Aufgaben des Landesjugendamts
Die Zentrale Adoptionsstelle des Landesjugendamts unterstützt als Fachbehörde die Tätigkeit der Adoptionsvermittlungsstellen der Jugendämter und der freien Träger durch Beratung der Fachkräfte, Bereitstellung von Materialien sowie der Durchführung von Fachtagungen und Fortbildungsveranstaltungen.
Das Landesjugendamt kann in Einzelfällen als Ansprechpartner zur Verfügung stehen, z. B. wenn keine zuverlässigen Angaben zur beteiligten örtlichen Adoptionsvermittlungsstelle oder zum Geburtsort vorhanden sind.
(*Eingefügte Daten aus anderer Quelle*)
Definition tree_scripts (w : WitnessInfo) : Prop := Forall (fun n => tree_script (native_script n)) (native_scripts w).

Lemma moves_array : moves array_header.
Proof. apply yields_ledger, moves_forward, forward_array. Qed.
Lemma moves_uint : moves uint.
Proof. apply yields_ledger, moves_forward, forward_spans, spans_value. Qed.
Lemma moves_bytes : moves bytes.
Proof. apply yields_ledger, moves_forward, forward_spans, spans_string. Qed.
Lemma moves_skip : moves skip.
Proof. apply yields_ledger, moves_forward, forward_spans, spans_skip. Qed.
Lemma moves_exactly n : moves (array_exactly n).
Proof.
  apply (yields_bind (fun _ => True)); [apply moves_array|intros [m w|] _]; [apply yields_if; [by apply yields_ret|]|]; apply yields_fail.
Qed.
Lemma moves_optional_tag : moves skip_optional_tag.
Proof.
  intros data off a o Hd Ho H. unfold skip_optional_tag in H. destruct (byte_at data off); [|injection H as _ <-; split; [done|lia]].
  destruct (_ =? 6); [|injection H as _ <-; split; [done|lia]]. apply pbind_inv in H as (t & o1 & H & [= _ <-]).
  unfold ledger_dec, plift in H. destruct (read_tag data off) as [[t'|e] o2] eqn:Et; [|done]. injection H as _ ->.
  apply tag_head in Et. pose proof (read_head_bound _ _ _ _ Hd Ho Et). split; [done|lia].
Qed.
End WitnessScripts.

Ltac moving := repeat first
  [ apply moves_array | apply moves_uint | apply moves_bytes | apply moves_skip | apply moves_exactly | apply moves_optional_tag
  | apply yields_fail | apply yields_if | (by apply yields_ret)
  | (apply (yields_bind (fun _ => True)); [|intros ? _]) ].

Section WitnessScriptsDecoded.
Context {HB : Blake224} {HS : Sha3}.

Lemma moves_items {A} enc (m : PDec LedgerError A) : moves m -> moves (items_of enc m).
Proof. intros Hm data off a o Hd Ho H. by apply (yields_items (fun _ => True) enc m Hm) in H as [_ ?]. Qed.

Lemma yields_script_item : yields (fun n => tree_script (native_script n)) native_script_item.
Proof.
  apply (yields_bind (fun _ => True)); [intros data off a o _ _ [= _ <-]; split; [done|lia]|intros start _].
  apply (yields_bind tree_script); [apply yields_ledger, yields_script|intros s Hs].
  apply (yields_bind (fun _ => True)); [intros data off a o _ _ [= _ <-]; split; [done|lia]|intros stop _].
  apply (yields_bind (fun _ => True)); [intros data off a o _ _ [= _ <-]; split; [done|lia]|intros wire _].
  by apply yields_ret.
Qed.
Fixpoint check_attributes (l : list (OutputPosition * BootstrapAttributes)) : result unit UtxoFreeRejection :=
  match l with
  | [] => Ok tt
  | (position, attrs) :: l =>
      let size := derivation_payload_len attrs + unknown_len attrs in
      if MAX_BOOTSTRAP_ATTRIBUTES_SIZE <? size then Err (BootstrapAttributesTooBig position size) else check_attributes l
  end.

Definition check_tx_networks (body : ConwayTxBody) (network_id : Z) : result unit UtxoFreeRejection :=
  let? bootstrap := check_positioned (positioned body) network_id in
  let? _ := match withdrawals body with Some w => check_withdrawal_networks w network_id | None => Ok tt end in
  let? _ := match ConwayTx.network_id body with
            | Some declared => if negb (declared =? network_id) then Err (Free_WrongNetworkInTxBody declared network_id) else Ok tt
            | None => Ok tt
            end in
  check_attributes bootstrap.

Definition check_utxo_free_tx (body : ConwayTxBody) (slot network_id : Z) : result unit UtxoFreeRejection :=
  let? _ := check_validity_interval body slot in
  check_tx_networks body network_id.

(** The header declares the length of the four segments. *)
Definition check_declared_body_size (block : ShelleyBlock) : result unit UtxoFreeRejection :=
  let actual := blen (bk_tx_bodies block) + blen (bk_witness_sets block) + blen (bk_metadata block) +
                match bk_invalid_txs block with Some b => blen b | None => 0 end in
  let declared := hb_body_size (sh_body (bk_header block)) in
  if declared =? actual then Ok tt else Err (WrongBlockBodySize declared actual).

(** * Verdicts ([verdict.rs]) *)

Inductive TxRejectClass : Type := Phase1Invalid | WitnessInvalid | Class_MissingRequiredSigner | Phase2Invalid | Class_MalformedField.

Inductive TxValidityError : Type :=
| Tx_Decode (e : LedgerError)
| Tx_Witness (e : WitnessClosureError)
| Tx_Phase1 (e : LedgerError)
| Tx_Phase2 (e : LedgerError)
| Tx_MalformedField (e : BV.FieldError).

Definition class (e : TxValidityError) : TxRejectClass :=
  match e with
  | Tx_Decode _ => Class_MalformedField
  | Tx_Witness (MissingRequiredSigner _ _) => Class_MissingRequiredSigner
  | Tx_Witness _ => WitnessInvalid
  | Tx_Phase1 _ => Phase1Invalid
  | Tx_Phase2 _ => Phase2Invalid
  | Tx_MalformedField _ => Class_MalformedField
  end.

(** * The ledger state ([state.rs], [pparams.rs]) *)

(** Shelley's absolute floor or Conway's coefficient per byte. *)
Inductive MinUtxoRule : Type := LegacyAbsoluteMin (c : Coin) | PerByte (c : Coin).

(** Unknown in a snapshot older than the field. *)
Inductive MaxBlockExUnits : Type := MaxBlock_Unversioned | MaxBlock_Bound (mem steps : Z).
Zu den oben angesprochenen Themen können Adoptionsakten konkrete Hinweise enthalten. Möglicherweise hat die leibliche Mutter einen Brief oder Fotos für ihr Kind in der Akte hinterlassen. Um die spätere Suche zu erleichtern, wird in der heutigen Vermittlungspraxis bereits zum Zeitpunkt der Adoptionsfreigabe mit den leiblichen Eltern geklärt, wie sie zu einer späteren Kontaktaufnahme durch ihr Kind stehen und welche Informationen bei einer Akteneinsicht an das Kind weitergegeben werden dürfen.
Adoptierte können sich mit ihrem Anliegen der Suche nach der Herkunftsfamilie an die Adoptionsvermittlungsstelle wenden und erhalten dort Beratung und Unterstützung. Soweit dies gewünscht wird, versucht die Adoptionsvermittlungsstelle, den ersten Kontakt mit den leiblichen Eltern herzustellen.